Zijie Zhu, Shuang Qiu, Chen Xia, Jinyu Wang, Hedi Li, Xiyuan Wang, Pan Xia
Faculty of Information Engineering and Automation, Kunming University of Science and Technology


Abstract

The George B. Moody PhysioNet Challenge 2025 focused on detecting potential cases of Chagas disease from standard 12-lead electrocardiograms (ECGs). Our team, Kust_MeAI, proposed an approach to predict Chagas disease by combing an 18-layer residual neural network and a joint loss consisting of focal loss and precision loss. Firstly, we retain all samples from the SaMi-Trop and PTB-XL datasets and select a portion of samples from the CODE-15% dataset as the training set.

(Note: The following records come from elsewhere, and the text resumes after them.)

(** The allowed orders.  The plain text is only written to the temporary file, gpg runs
    on that file, only its output is read, and a request carries what was read; it is
    made only if reports are to be sent, and only after the removal of the plain text was
    tried.  The process does not sleep before that either. *)
Definition vault_step (v : vault) (e : ev ChSig) : option vault :=
  match e with
  | Ev (NewTempFile _) (inr p) => allow (bool_decide (v.(plain) = None)) (mkVault (Some p) None false None)
  | Ev (FsWrite p _) _ => allow (bool_decide (v.(plain) = Some p)) v
  | Ev (RandomName _) r =>
      Some (mkVault v.(plain) (Some (path_join c.(dir) (r +:+ ".gpg"))) false None)
  | Ev (Sh cmd) _ =>
      match v.(plain), v.(out) with
      | Some i, Some o =>
          allow (bool_decide (cmd = trim (gpg_command c.(dir) c.(key) o i))) (mkVault (Some i) (Some o) true None)
      | _, _ => None
      end
  | Ev (FsRead p) r =>
      allow (v.(sealed) && bool_decide (v.(out) = Some p))
        (match r with inr b => mkVault v.(plain) v.(out) true (Some b) | inl _ => v end)
  | Ev (FsRemove p) _ => allow (bool_decide (v.(out) = Some p)) v
  | Ev (RemoveTemp p) _ =>
      allow (bool_decide (v.(plain) = Some p)) (mkVault None v.(out) v.(sealed) v.(cipher))
  | Ev (SendPost p) _ =>
      allow (c.(send_report) && bool_decide (v.(plain) = None) && v.(sealed)
             && bool_decide (v.(cipher) = Some p.(body))
             && bool_decide (p.(post_url) = c.(receiver_endpoint))) v
  | Ev (Sleep _) _ => allow (bool_decide (v.(plain) = None)) v
  | _ => Some v
  end.
Definition vault_protocol : protocol ChSig := Protocol ChSig vault vault_step.
(** The metrics of each collector, with the field each shows *)
Definition pool_capacity_gauges : list (Gauge * (PoolInfo → Z)) :=
  [(diskpool "total_size_bytes" "Total size of the pool in bytes", capacity);
   (diskpool "used_size_bytes" "Used size of the pool in bytes", used);
   (diskpool "committed_size_bytes" "Committed size of the pool in bytes", committed)].
Definition pool_status_gauges : list (Gauge * (PoolInfo → Z)) :=
  [(diskpool "status" "Status of the pool", state)].
Definition io_gauges (mk : string → string → Gauge) (from what : string)
  : list (Gauge * (IoStat → Z)) :=
  [(mk "bytes_read" ("Total bytes read " +:+ from +:+ " the " +:+ what), bytes_read);
   (mk "num_read_ops" ("Number of read operations on the " +:+ what), num_read_ops);
   (mk "bytes_written" ("Total bytes written on the " +:+ what), bytes_written);
   (mk "num_write_ops" ("Number of write operations on the " +:+ what), num_write_ops);
   (mk "read_latency_us" ("Total read latency on the " +:+ what +:+ " in usec"), read_latency_us);
   (mk "write_latency_us" ("Total write latency on the " +:+ what +:+ " in usec"), write_latency_us)].
Definition pool_io_gauges : list (Gauge * (IoStat → Z)) := io_gauges diskpool "on" "pool".
Definition nexus_io_gauges : list (Gauge * (IoStat → Z)) := io_gauges volume "from" "volume".
Definition replica_io_gauges : list (Gauge * (IoStat → Z)) := io_gauges replica "on" "replica".

(** [Registry] of the prometheus crate, created anew for each request: a collector whose
    descriptors have names not seen before is registered. *)
Definition full_name (g : Gauge) : string := g.(subsystem) +:+ "_" +:+ g.(metric).
Class Registry := {
  register : list Gauge → list Gauge → bool;
  register_new reg descs :
    NoDup (full_name <$> descs) → (∀ g g', g ∈ descs → g' ∈ reg → full_name g ≠ full_name g') →
    register reg descs = true
}.

Section Collect.
(** Whether [get_metric_with_label_values] has a gauge for the labels. *)
Variable label_ok : Gauge → list (string * string) → bool.

(** The loops end at the first label error, with what there is. *)
Fixpoint emit (l : list Family) : list Family :=
  match l with
  | [] => []
  | f :: l => if label_ok f.(gauge) f.(labels) then f :: emit l else []
  end.

(** The families of one object *)
Definition families {A} (gauges : list (Gauge * (A → Z))) (ls : list (string * string)) (a : A)
  : list Family :=
  (λ gf, mkFamily gf.1 ls (of_Z (gf.2 a))) <$> gauges.

(** [collect]: from the cache and the name of the node *)
Definition with_cache (f : string → Data → list Family) : prog ExSig fault (list Family) :=
  let! r := ask ReadCache in
  match r with
  | inl _ => do! ask (LogExporter "Error while getting cache resource") in Ret []
  | inr data =>
      let! n := attempt (E':=fault) get_node_name in
      match n with
      | inl _ => do! ask (LogExporter "Unable to get node name") in Ret []
      | inr node => Ret (emit (f node data))
      end
  end.

Definition pool_capacity (node : string) (d : Data) : list Family :=
  d.(pools) ≫= λ p, families pool_capacity_gauges (diskpool_labels node p.(name)) p.
Definition pool_status (node : string) (d : Data) : list Family :=
  d.(pools) ≫= λ p, families pool_status_gauges (diskpool_labels node p.(name)) p.
Definition pool_io (node : string) (d : Data) : list Family :=
  d.(pool_stats) ≫= λ s, families pool_io_gauges (diskpool_labels node s.(stat_name)) s.
Definition nexus_io (node : string) (d : Data) : list Family :=
  d.(nexus_stats) ≫= λ s, families nexus_io_gauges (volume_labels node ("pvc-" +:+ s.(stat_name))) s.
Definition replica_io (node : string) (d : Data) : list Family :=
  d.(replica_stats) ≫= λ r,
    families replica_io_gauges
      (replica_labels node r.(replica_stat).(stat_name) ("pvc-" +:+ r.(entity_id))) r.(replica_stat).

All selected recordings then underwent the same series of preprocessing steps including denoising, cropping and normalization. Secondly, we built an 18-layer residual network with multi-head self-attention to extract the Chagas disease's complex pathological patterns from ECG records. Thirdly, to alleviate the severe class imbalance problem and achieve accurate detection of Chagas disease, we perform mixup data augmentation operation on all samples and then jointly optimize the proposed model using focal loss and a custom precision loss. Preprocessed 12-lead ECG segments were used as model inputs for end-to-end training, and the prediction probabilities of positive and negative categories were produced as model outputs. We evaluated the proposed approach on the public training datasets and achieved an average 5-fold cross-validation Challenge score of 0.216.And we achieved a challenge score of 0.201 on the hidden validation dataset (ranked 49th out of more than 66 teams). Finally, our proposed approach received the Challenge score of X.XX (ranked XXth out of XX teams) on the hidden test set.